[What the task requires]
Wherever a line in the data holds the word "byPath", pull that line out.

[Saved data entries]
(* ===== verification/FolderJournal.v ===== *)
(** * Folder shares: the sync journal

    Models [internal/foldershare/sync.go] and [journal_state.go]: the journal of a
    folder, how local changes enter it, which part of it a peer is sent, how a
    remote journal is applied, and one reconcile pass over the folders of a node.

    Each node gives every path a revision; a remote entry is applied only when its
    revision is newer.  Journals and cursor files are documents in a map keyed by
    their file name; the cache in front of a journal file is not modelled, nor is
    the wait between passes.  Which system calls fail, what a stat reports for
    paths that hold no file, and in which order a Go map is iterated are arguments. *)

From S2P Require Import Prelude GoStd Block Paths Scrub ConfigOps FolderTransfer.
From Stdlib Require Import Ascii.

Local Open Scope Z_scope.

(** ** Paths of a folder *)

Definition backslash : ascii := "092"%char.

Definition safeRel (rel : string) : bool :=
  if bool_decide (rel = EmptyString) || has_prefix rel "/" || contains_char rel backslash then false
  else
    let clean := path_clean rel in
    negb (bool_decide (clean = "..")) && negb (has_prefix clean "../") && negb (bool_decide (clean = ".")).

(** [filepath.Rel(root, target)] where both are relative or both absolute. *)
Definition rel_between (root target : string) : string :=
  match rel_elems (clean_elems root) (clean_elems target) with [] => "." | l => join "/" l end.

(** The elements of the absolute path the operating system resolves. *)
Definition safeJoin (cwd root rel : string) : option (list string) :=
  if negb (safeRel rel) then None
  else
    let target := path_join root rel in
    if has_prefix (rel_between root target) ".." then None else Some (abs_elems cwd target).

Definition safeID (id : string) : string :=
  match map_runes (fun c => if safe_char c then c else "_"%char) 0 id with
  | EmptyString => "folder"
  | s => s
  end.

(** The journal's file name in [sync-journals], beside the daemon's config. *)
Definition JournalPath (folderID : string) : string := safeID folderID +:+ ".json".

Definition cursorPath (folderID : string) : string := JournalPath folderID +:+ ".cursors".

(** ** Journals *)

Record journalFile := mkJournalFile {
  journalFile_Cursor : Z;
  journalFile_Entries : list Entry
}.

(** What is found under a journal's name; a missing file is [None]. *)
Inductive journalDoc :=
| Unreadable
| Document (stored : journalFile).

Inductive FolderErr :=
| ErrJournalMissing
| ErrJournal
| ErrScan
| ErrInspect
| ErrSave.

Definition loadJournalFile (doc : option journalDoc) : result FolderErr journalFile :=
  match doc with
  | None => Err ErrJournalMissing
  | Some Unreadable => Err ErrJournal
  | Some (Document stored) => Ok stored
  end.

Definition LoadJournal (doc : option journalDoc) : result FolderErr (list Entry) :=
  match loadJournalFile doc with
  | Ok stored => Ok (journalFile_Entries stored)
  | Err ErrJournalMissing => Ok []
  | Err e => Err e
  end.

Abbreviation journal := (gmap string Entry) (only parsing).

Definition indexEntry (out : journal) (entry : Entry) : journal :=
  if bool_decide (Entry_Path entry = EmptyString) || negb (safeRel (Entry_Path entry)) then out
  else <[Entry_Path entry := entry]> out.

Definition indexEntries (entries : list Entry) : journal := foldl indexEntry ∅ entries.

(** [sortEntries]: an element sinks back past the later ones of the sorted part,
    held here from its end. *)
Fixpoint sink (entry : Entry) (before : list Entry) : list Entry :=
  match before with
  | [] => [entry]
  | prev :: before' => if str_lt (Entry_Path entry) (Entry_Path prev) then prev :: sink entry before' else entry :: before
  end.

Definition sortEntries (entries : list Entry) : list Entry := rev (foldl (fun acc e => sink e acc) [] entries).

Definition set_Cursor (cursor : Z) (e : Entry) : Entry :=
  mkEntry (Entry_Path e) (Entry_SHA256 e) (Entry_Size e) (Entry_Deleted e) (Entry_Revision e) (Entry_Origin e)
    (Entry_Blocks e) cursor.

(** Whether an entry of [saveJournal] gets a new cursor. *)
Definition entryChanged (prev : journal) (entry : Entry) : bool :=
  match prev !! Entry_Path entry with
  | None => true
  | Some old =>
      bool_decide (Entry_Revision old <> Entry_Revision entry) || bool_decide (Entry_SHA256 old <> Entry_SHA256 entry)
      || negb (Bool.eqb (Entry_Deleted old) (Entry_Deleted entry)) || bool_decide (Entry_Size old <> Entry_Size entry)
      || (Entry_Cursor old =? 0)
  end.

Definition assignCursor (prev : journal) (acc : Z * list Entry) (entry : Entry) : Z * list Entry :=
  if entryChanged prev entry then
    let cursor := i64 (acc.1 + 1) in (cursor, acc.2 ++ [set_Cursor cursor entry])
  else
    let old := default entry (prev !! Entry_Path entry) in (acc.1, acc.2 ++ [set_Cursor (Entry_Cursor old) entry]).

(** The document [saveJournal] writes over [previous], the values of the map
    being visited as [entries]. *)
Definition journalDocument (previous : journalFile) (entries : list Entry) : journalFile :=
  let prev := indexEntries (journalFile_Entries previous) in
  let r := foldl (assignCursor prev) (journalFile_Cursor previous, []) entries in
  mkJournalFile r.1 (sortEntries r.2).

Definition emptyJournal : journalFile := mkJournalFile 0 [].

(** [saveJournal]: a previous document that does not load counts as empty, and
    an unchanged document is not written. *)
Definition saveJournal (writeFails : bool) (doc : option journalDoc) (entries : list Entry)
    : result FolderErr journalDoc :=
  let previous := match loadJournalFile doc with Ok stored => stored | Err _ => emptyJournal end in
  let stored := journalDocument previous entries in
  match doc with
  | Some (Document old) =>
      if bool_decide (journalFile_Cursor old = journalFile_Cursor stored /\
                      journalFile_Entries old = journalFile_Entries stored)
      then Ok (Document old) else if writeFails then Err ErrSave else Ok (Document stored)
  | _ => if writeFails then Err ErrSave else Ok (Document stored)
  end.

(** [JournalDelta]: the entries a peer that saw the cursor [after] is sent, the
    journal's cursor, and whether this is a delta. *)
Definition JournalDelta (doc : option journalDoc) (after : Z) : result FolderErr (list Entry * Z * bool) :=
  match loadJournalFile doc with
  | Err ErrJournalMissing => Ok ([], 0, false)
  | Err e => Err e
  | Ok stored =>
      if (after <=? 0) || (journalFile_Cursor stored =? 0) then
        Ok (journalFile_Entries stored, journalFile_Cursor stored, false)
      else Ok (List.filter (fun e => after <? Entry_Cursor e) (journalFile_Entries stored), journalFile_Cursor stored, true)
  end.

Definition CountLiveFiles (doc : option journalDoc) : nat :=
  match LoadJournal doc with
  | Err _ => 0
  | Ok entries =>
      length (List.filter (fun e => negb (bool_decide (Entry_Path e = EmptyString)) && negb (Entry_Deleted e)) entries)
  end%nat.

(** ** Local changes *)

Record scanned := mkScanned {
  scanned_sha : string;
  scanned_size : Z;
  scanned_blocks : list FileBlock
}.

Definition noteLocalFile (byPath : journal) (rel origin : string) (file : scanned) : journal :=
  let fresh revision :=
    <[rel := mkEntry rel (scanned_sha file) (scanned_size file) false revision origin (scanned_blocks file) 0]> byPath in
  match byPath !! rel with
  | None => fresh 1
  | Some current =>
      if negb (Entry_Deleted current) && bool_decide (Entry_SHA256 current = scanned_sha file) then
        match Entry_Blocks current, scanned_blocks file with
        | [], (_ :: _) as blocks => <[rel := set_Blocks blocks current]> byPath
        | _, _ => byPath
        end
      else fresh (if 1 <=? Entry_Revision current then i64 (Entry_Revision current + 1) else 1)
  end.

Definition deleteEntry (origin : string) (e : Entry) : Entry :=
  mkEntry (Entry_Path e) EmptyString 0 true (i64 (Entry_Revision e + 1)) origin [] (Entry_Cursor e).

Definition markDeleted (byPath : journal) (rel origin : string) : journal :=
  match byPath !! rel with
  | None => byPath
  | Some current => if Entry_Deleted current then byPath else <[rel := deleteEntry origin current]> byPath
  end.

(** What the operating system says about the root and the paths below it. *)
Inductive rootStat := RootAbsent (mkdirFails : bool) | RootFails | RootNotDir | RootDir.

Record localEnv := mkLocalEnv {
  le_root : rootStat;
  le_inspectFails : list string -> bool;   (* walking to or reading a file *)
  le_statFails : list string -> bool;      (* any error but a missing file *)
  le_isDir : list string -> bool
}.

Section local.
Context (sha256 : bytes -> bytes) (cwd : string).

Definition InspectFile (data : bytes) : scanned :=
  let '(hash, size, blocks) := blocksOf sha256 data in mkScanned hash size blocks.

(** The path of a file below the root, relative to it. *)
Definition below (root : list string) (p : list string) : option (list string) :=
  if bool_decide (take (length root) p = root) then
    match drop (length root) p with [] => None | l => Some l end
  else None.

Definition staging (base : string) : bool := has_prefix base ".fse-" || contains base ".fse-sync-".

(** The files a walk of the folder reads. *)
Definition walked (root : list string) (files : diskFiles) : list (string * (list string * bytes)) :=
  omap (fun file : list string * bytes =>
    match below root file.1 with
    | None => None
    | Some l =>
        let rel := join "/" l in
        if negb (safeRel rel) || staging (path_base rel) then None else Some (rel, file)
    end) (map_to_list files).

[Answer below]
Definition noteLocalFile (byPath : journal) (rel origin : string) (file : scanned) : journal :=
    <[rel := mkEntry rel (scanned_sha file) (scanned_size file) false revision origin (scanned_blocks file) 0]> byPath in
  match byPath !! rel with
        | [], (_ :: _) as blocks => <[rel := set_Blocks blocks current]> byPath
        | _, _ => byPath
Definition markDeleted (byPath : journal) (rel origin : string) : journal :=
  match byPath !! rel with
  | None => byPath
  | Some current => if Entry_Deleted current then byPath else <[rel := deleteEntry origin current]> byPath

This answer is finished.